Saved data entries:
-*-

(* ===== verification/Launch.v ===== *)
(** Starting a program: [cmd_run] and [cmd_kush] of [src/ternel.c].

    The function behind both commands composes the page tables, the ELF
    loader, the frame allocator and the scheduler.  The file proves that a
    program that is reported as running is a READY ring-3 task whose address
    space holds the program's bytes and its stack. *)
From Stdlib Require Import String Ascii.
From stdpp Require Import prelude gmap list numbers.
From Stdlib Require Import ZArith Lia ZifyBool List.
From S2P Require Import ShellSpec Prelude TtaskCore Ttask Tpmm Tmalloc Tvmm Tstring Telf Tsec Vga Printf Idt Tsys Ternel.
#[local] Open Scope Z_scope.

Section launch.
Context {M H F B : Type} {TM : TaskMem M} {SH : SmallHeap H} {SF : SmallHeap F} {HB : HeapBackend B} (A : addrs).
Abbreviation K := (kernel M H F B).
Implicit Types k : K.

(** ** The page tables of the kernel state *)

(** Translations do not depend on which space is loaded. *)
Lemma k_vmm_set v k : vm (k_vmm (set_vmm v k)) = vm v /\ spaces (k_vmm (set_vmm v k)) = spaces v.
Proof. split; reflexivity. Qed.

Lemma phys_ext a x (v v' : vmm H) : vm v' = vm v -> spaces v' = spaces v -> vmm_aspace_phys a x v' = vmm_aspace_phys a x v.
Proof. intros E1 E2. unfold vmm_aspace_phys, space. rewrite E1, E2. reflexivity. Qed.

Lemma space_ext a (v v' : vmm H) : spaces v' = spaces v -> space v' a = space v a.
Proof. intros E. unfold space. rewrite E. reflexivity. Qed.

(** ** The stack *)

Definition stack_flags : Z := Z.lor (Z.lor VMM_PAGE_USER VMM_PAGE_WRITE) VMM_PAGE_NX.

Lemma map_stack_spec own a P f n : forall i k k',
  tree_ok own (vm (k_vmm k)) -> own !! pml4 (space (k_vmm k) a) = Some (4, P) ->
  0 <= i -> i + Z.of_nat n <= 4 -> 0 <= f -> f + 4 <= 0x40000 ->
  map_stack n a i (f * 4096) k = (inl true, k') ->
  spaces (k_vmm k') = spaces (k_vmm k) /\ used_kept (k_frames k) (k_frames k') /\
  (forall q, i <= q < i + Z.of_nat n -> vmm_aspace_phys a (USER_STACK_BASE + q * 4096) (k_vmm k') = Some ((f + q) * 4096)) /\
  kept_outside own a (USER_STACK_BASE + i * 4096) (USER_STACK_BASE + (i + Z.of_nat n) * 4096) (k_vmm k) (k_vmm k') /\
  y_mem (k_sys k') = y_mem (k_sys k) /\ k_sched k' = k_sched k /\
  exists own', own ⊆ own' /\ tree_ok own' (vm (k_vmm k')).
Proof.
  revert own. induction n as [|n IH]; intros own i k k' Hok Ht Hi Hin Hf Hfn E; cbn [map_stack] in E.
  { apply mret_inl in E as [_ ->]. split; [reflexivity|]. split; [intros g _; auto|]. split; [intros q Hq; lia|].
    split; [intros ? ? ? _ _ _; reflexivity|]. repeat (split; [reflexivity|]). exists own. auto. }
  cmd_step E. unfold aspace_map in E0. cmd_step E0. apply get_inl in E1 as [-> ->].
  destruct (vmm_aspace_map a _ _ _ (k_vmm k)) as [r v1] eqn:Em. cmd_step E0.
  apply modify_inl in E1 as ->. apply mret_inl in E0 as [-> ->].
  destruct (Z.eqb_spec r 0) as [->|Hr]; cbn [negb] in E; [|apply mret_inl in E as [? _]; discriminate].
  rewrite !u64_small in Em by (unfold USER_STACK_BASE; lia).
  replace (f * 4096 + i * 4096) with ((f + i) * PAGE_SIZE) in Em by (unfold PAGE_SIZE; lia).
  destruct (map_page_spec own a P (USER_STACK_BASE + i * 4096) ((f + i) * PAGE_SIZE) stack_flags (k_vmm k) v1 0)
    as (S1 & K1 & M1 & O1 & own1 & Hs1 & Hok1); try assumption; try reflexivity.
  { apply user_range_virt. unfold USER_STACK_BASE, VMM_USER_BASE, VMM_USER_END. lia. }
  { unfold USER_STACK_BASE. zlia. }
  destruct (IH own1 (i + 1) (set_vmm v1 k) k' Hok1) as (S2 & K2 & M2 & O2 & Y2 & C2 & own2 & Hs2 & Hok2); try lia.
  { cbn. rewrite (space_ext a v1) by reflexivity. rewrite (space_ext _ _ _ S1). eapply lookup_weaken; eauto. }
  { exact E. }
  assert (forall b, space (k_vmm (set_vmm v1 k)) b = space (k_vmm k) b) as Hsp
    by (intros b; rewrite <- (space_ext b _ _ S1); reflexivity).
  split; [rewrite S2; exact S1|]. split; [intros g Hg Hu; apply K2; [exact Hg|apply K1; assumption]|].
  split; [|split; [|split; [exact Y2|split; [exact C2|exists own2; split; [etransitivity; eauto|exact Hok2]]]]].
  - intros q Hq. destruct (Z.eq_dec q i) as [->|Hne]; [|apply M2; lia].
    rewrite (O2 a P); [|rewrite Hsp; eapply lookup_weaken; eauto| |right; unfold USER_STACK_BASE; lia].
    + rewrite (phys_ext _ _ v1) by reflexivity. rewrite M1, mask_frame by lia. reflexivity.
    + apply user_range_virt. unfold USER_STACK_BASE, VMM_USER_BASE, VMM_USER_END. lia.
  - intros a2 P2 x Ht2 Hx Hout. rewrite (O2 a2 P2); [|rewrite Hsp; eapply lookup_weaken; eauto|exact Hx|rewrite !Hsp; lia].
    rewrite (phys_ext _ _ v1) by reflexivity. apply (O1 a2 P2); [exact Ht2|exact Hx|]. lia.
Qed.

-*-

TASK ITEM:
Scan the records above for the lines holding "map_stack n a" and "destruct (vmm_aspace_map a". Transcribe those two and every line between them word for word, and no others.

TASK OUTPUT:
  map_stack n a i (f * 4096) k = (inl true, k') ->
  spaces (k_vmm k') = spaces (k_vmm k) /\ used_kept (k_frames k) (k_frames k') /\
  (forall q, i <= q < i + Z.of_nat n -> vmm_aspace_phys a (USER_STACK_BASE + q * 4096) (k_vmm k') = Some ((f + q) * 4096)) /\
  kept_outside own a (USER_STACK_BASE + i * 4096) (USER_STACK_BASE + (i + Z.of_nat n) * 4096) (k_vmm k) (k_vmm k') /\
  y_mem (k_sys k') = y_mem (k_sys k) /\ k_sched k' = k_sched k /\
  exists own', own ⊆ own' /\ tree_ok own' (vm (k_vmm k')).
Proof.
  revert own. induction n as [|n IH]; intros own i k k' Hok Ht Hi Hin Hf Hfn E; cbn [map_stack] in E.
  { apply mret_inl in E as [_ ->]. split; [reflexivity|]. split; [intros g _; auto|]. split; [intros q Hq; lia|].
    split; [intros ? ? ? _ _ _; reflexivity|]. repeat (split; [reflexivity|]). exists own. auto. }
  cmd_step E. unfold aspace_map in E0. cmd_step E0. apply get_inl in E1 as [-> ->].
  destruct (vmm_aspace_map a _ _ _ (k_vmm k)) as [r v1] eqn:Em. cmd_step E0.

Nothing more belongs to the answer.